American telecommunications company

Connect Holdings LLC, doing business as Brightspeed, is a telecommunications and Internet service provider in the United States. It is owned by Apollo Global Management. The company was formed in 2022 to acquire operations in 20 states which were previously owned by Lumen Technologies.

==History==
Lumen Technologies announced a plan to divest itself of local phone operations in twenty states in the Midwest, Southeast, and Mid-Atlantic regions of the U.S. in order to concentrate on their large enterprise data business inherited from their acquisition of Level 3 Communications, and to build out optical fiber in 16 western states where they continue to operate local phone operations under the CenturyLink brand, including exchanges inherited from Qwest, a Baby Bell, along with their operations in Nevada and Florida. Apollo Global Management, an asset management firm, acquired the divested operations for $7.5 billion plus the assumption of $1.4 billion in debt through the newly formed subsidiary Connect Holding, which later announced the trade name Brightspeed. The purchase closed on October 3, 2022.

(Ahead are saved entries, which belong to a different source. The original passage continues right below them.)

(** X9. The wheel is balanced: of the numbers 1 to 36, 18 are red and 18
    black, 18 odd and 18 even, and each dozen and each column holds 12. *)
Theorem wheel_is_balanced :
  length (filter (fun n => color (generateRouletteResult n) = red) wheelNumbers) = 18%nat /\
  length (filter (fun n => color (generateRouletteResult n) = black) wheelNumbers) = 18%nat /\
  length (filter (fun n => isOdd (generateRouletteResult n) = true) wheelNumbers) = 18%nat /\
  length (filter (fun n => isOdd (generateRouletteResult n) = false) wheelNumbers) = 18%nat /\
  Forall (fun d =>
            length (filter (fun n => dozen (generateRouletteResult n) = d) wheelNumbers)
            = 12%nat /\
            length (filter (fun n => column (generateRouletteResult n) = d) wheelNumbers)
            = 12%nat)
         [1; 2; 3].
Proof.
  repeat (split; [vm_compute; reflexivity |]).
  repeat constructor; vm_compute; reflexivity.
Qed.

(** ** Roulette payouts *)




(** ** The table catalogue *)

Lemma tables_lookup (tid : string) (table : TableGame) :
  tables !! tid = Some table <->
  (tid = "blackjack-1"%string /\ table = blackjackTable) \/
  (tid = "roulette-1"%string /\ table = rouletteTable) \/
  (tid = "baccarat-1"%string /\ table = baccaratTable).
Proof.
  unfold tables, initializeTables. cbn [foldl tableId].
  rewrite !lookup_insert_Some, lookup_empty. split.
  - intros [[<- <-] | [_ [[<- <-] | [_ [[<- <-] | [_ H]]]]]];
      [right; right | right; left | left | discriminate H]; split; reflexivity.
  - intros [[-> ->] | [[-> ->] | [-> ->]]].
    + right. split; [discriminate |]. right. split; [discriminate |]. now left.
    + right. split; [discriminate |]. now left.
    + now left.
Qed.

Lemma tables_lookup_None (tid : string) :
  tables !! tid = None ->
  tid <> "blackjack-1"%string /\ tid <> "roulette-1"%string /\
  tid <> "baccarat-1"%string.
Proof.
  intros Hnone. repeat split; intros ->; revert Hnone; vm_compute; discriminate.
Qed.

Lemma resolveBlackjackHand_response playerId gameState ps response gameState' ps' :
  resolveBlackjackHand playerId gameState ps = Returns (response, gameState', ps') ->
  exists result playerScore dealerScore dealerHand' payout,
    response = Resolved result playerScore dealerScore dealerHand' payout.
Proof.
  unfold resolveBlackjackHand.
  destruct (dealerLoop _ _ _) as [[dh dk]|]; [| discriminate].
  cbn [mbind Completion_bind].
  destruct (scoringLookup _ _); [| discriminate]. cbn [mbind Completion_bind].
  destruct (scoring _ _); [| discriminate]. cbn [mbind Completion_bind].
  destruct (if 21 <? _ then _ else _) as [result payout].
  intros [= <- _ _]. now eexists _, _, _, _, _.
Qed.

Lemma blackjack_table_check shuffleArray e playerId tid action bet :
  (tid <> "blackjack-1"%string /\
   playBlackjack shuffleArray e playerId tid action bet
   = Returns (Failure "Invalid blackjack table", e)) \/
  (tid = "blackjack-1"%string /\
   forall e', playBlackjack shuffleArray e playerId tid action bet
              <> Returns (Failure "Invalid blackjack table", e')).
Proof.
  unfold playBlackjack.
  destruct (tables !! tid) as [table|] eqn:Htable.
  2: { left. split; [apply (tables_lookup_None tid Htable) | reflexivity]. }
  apply tables_lookup in Htable as [[-> ->] | [[-> ->] | [-> ->]]];
    cbn [type blackjackTable rouletteTable baccaratTable];
    try (left; split; [discriminate | reflexivity]).
  right. split; [reflexivity |]. intros e'.
  rewrite bool_decide_eq_true_2 by reflexivity. cbn [negb].
  destruct (getPlayer (players e) playerId) as [p|]; [| discriminate].
  destruct (String.eqb action "bet").
  { destruct (invalidBet bet blackjackTable); [discriminate |].
    unfold pop. destruct (scoring calculateBlackjackScore _); discriminate. }
  destruct (String.eqb action "hit").
  { destruct (playerHands _ !! playerId); [| discriminate].
    unfold pop. destruct (scoring calculateBlackjackScore _); discriminate. }
  destruct (String.eqb action "stand").
  { destruct (resolveBlackjackHand _ _ _) as [[[r gs] ps]|] eqn:Hres; [| discriminate].
    apply resolveBlackjackHand_response in Hres as (? & ? & ? & ? & ? & ->).
    discriminate. }
  destruct (String.eqb action "double"); [| discriminate].
  destruct (negb (canAffordWager _ _ _ _)); [discriminate |].
  destruct (playerHands _ !! playerId); [| discriminate].
  unfold pop.
  destruct (resolveBlackjackHand _ _ _) as [[[r gs] ps]|] eqn:Hres; [| discriminate].
  apply resolveBlackjackHand_response in Hres as (? & ? & ? & ? & ? & ->).
  discriminate.
Qed.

The assets sold include numerous incumbent local exchange carriers (ILECs) which once belonged to Embarq, to which Sprint Nextel had spun off its local telephone operations in 2006. Those ILECs also included former Centel subsidiaries, which Sprint had acquired in 1993. Others had belonged to Lumen predecessor CenturyTel prior to its 2008 merger with Embarq.

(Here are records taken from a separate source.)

(** * oak [util.ts]: byte helpers, path resolution and the reader-to-stream
    bridge, embedded as Rocq functions, with their properties. *)

From Stdlib Require Import ZArith Lia Bool Ascii String.
From Stdlib Require Import Strings.Byte.
From stdpp Require Import base list.

#[local] Abbreviation length := List.length.

Local Open Scope Z_scope.

(** ** Byte buffers

    A [Uint8Array] is a sequence of bytes. Indexing follows JavaScript:
    an index outside the array reads [undefined] ([None]). *)

Module Bytes.

Abbreviation u8array := (list byte).

Definition HTAB : byte := x09.
Definition SPACE : byte := x20.
Definition CR : byte := x0d.
Definition LF : byte := x0a.

(** [a[i]] for a numeric index. *)
Definition index (a : u8array) (i : Z) : option byte :=
  if i <? 0 then None else a !! Z.to_nat i.

(** [a[i] === b]: [undefined] equals no byte. *)
Definition index_is (a : u8array) (i : Z) (b : byte) : bool :=
  match index a i with
  | Some x => Byte.eqb x b
  | None => false
  end.

Definition byteLength (a : u8array) : Z := Z.of_nat (length a).

(** Relative index of [subarray]/[slice]: a negative index counts from the
    end, and the result is clamped to [0 .. len]. *)
Definition clamp_index (len i : Z) : Z :=
  if i <? 0 then Z.max (len + i) 0 else Z.min i len.

(** [a.subarray(b, e)]; [a.slice(b, e)] has the same contents (it copies,
    [subarray] shares storage, which a value cannot tell apart). *)
Definition subarray (a : u8array) (b e : Z) : u8array :=
  let len := byteLength a in
  let b' := clamp_index len b in
  let e' := clamp_index len e in
  take (Z.to_nat (Z.max (e' - b') 0)) (drop (Z.to_nat b') a).

Definition slice := subarray.

(** [new Uint8Array(n)]: [n] zero bytes. *)
Definition new_u8array (n : nat) : u8array := replicate n x00.

Definition is_lwsp (b : byte) : bool := Byte.eqb b SPACE || Byte.eqb b HTAB.

(** The bytes [skipLWSPChar] copies. *)
Definition keep (b : byte) : bool := negb (is_lwsp b).

(** The [for] loop of [skipLWSPChar]: [n] iterations remain, [i] is the
    read index, [j] the write index into [result]. *)
Fixpoint skip_loop (u8 : u8array) (n i j : nat) (result : u8array)
  : nat * u8array :=
  match n with
  | O => (j, result)
  | S n' =>
      match u8 !! i with
      | Some b =>
          if is_lwsp b then skip_loop u8 n' (S i) j result
          else skip_loop u8 n' (S i) (S j) (<[j := b]> result)
      | None => (j, result)
      end
  end.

Founding chief executive Tom Maguire retired in June 2025 and was succeeded by Michel Combes, who also serves as executive chairman. The company is headquartered in Charlotte, North Carolina.

==Service area==
The company operates in portions of these states:
- Alabama
- Arkansas
- Georgia
- Illinois
- Indiana
- Kansas
- Louisiana
- Michigan
- Mississippi
- Missouri
- New Jersey
- North Carolina
- Ohio
- Oklahoma
- Pennsylvania
- South Carolina
- Tennessee
- Texas
- Virginia
- Wisconsin

Most of the telephone exchanges acquired by Brightspeed are in less dense rural areas away from major cities in these states, which are predominantly served depending on the state by either AT&T or Verizon.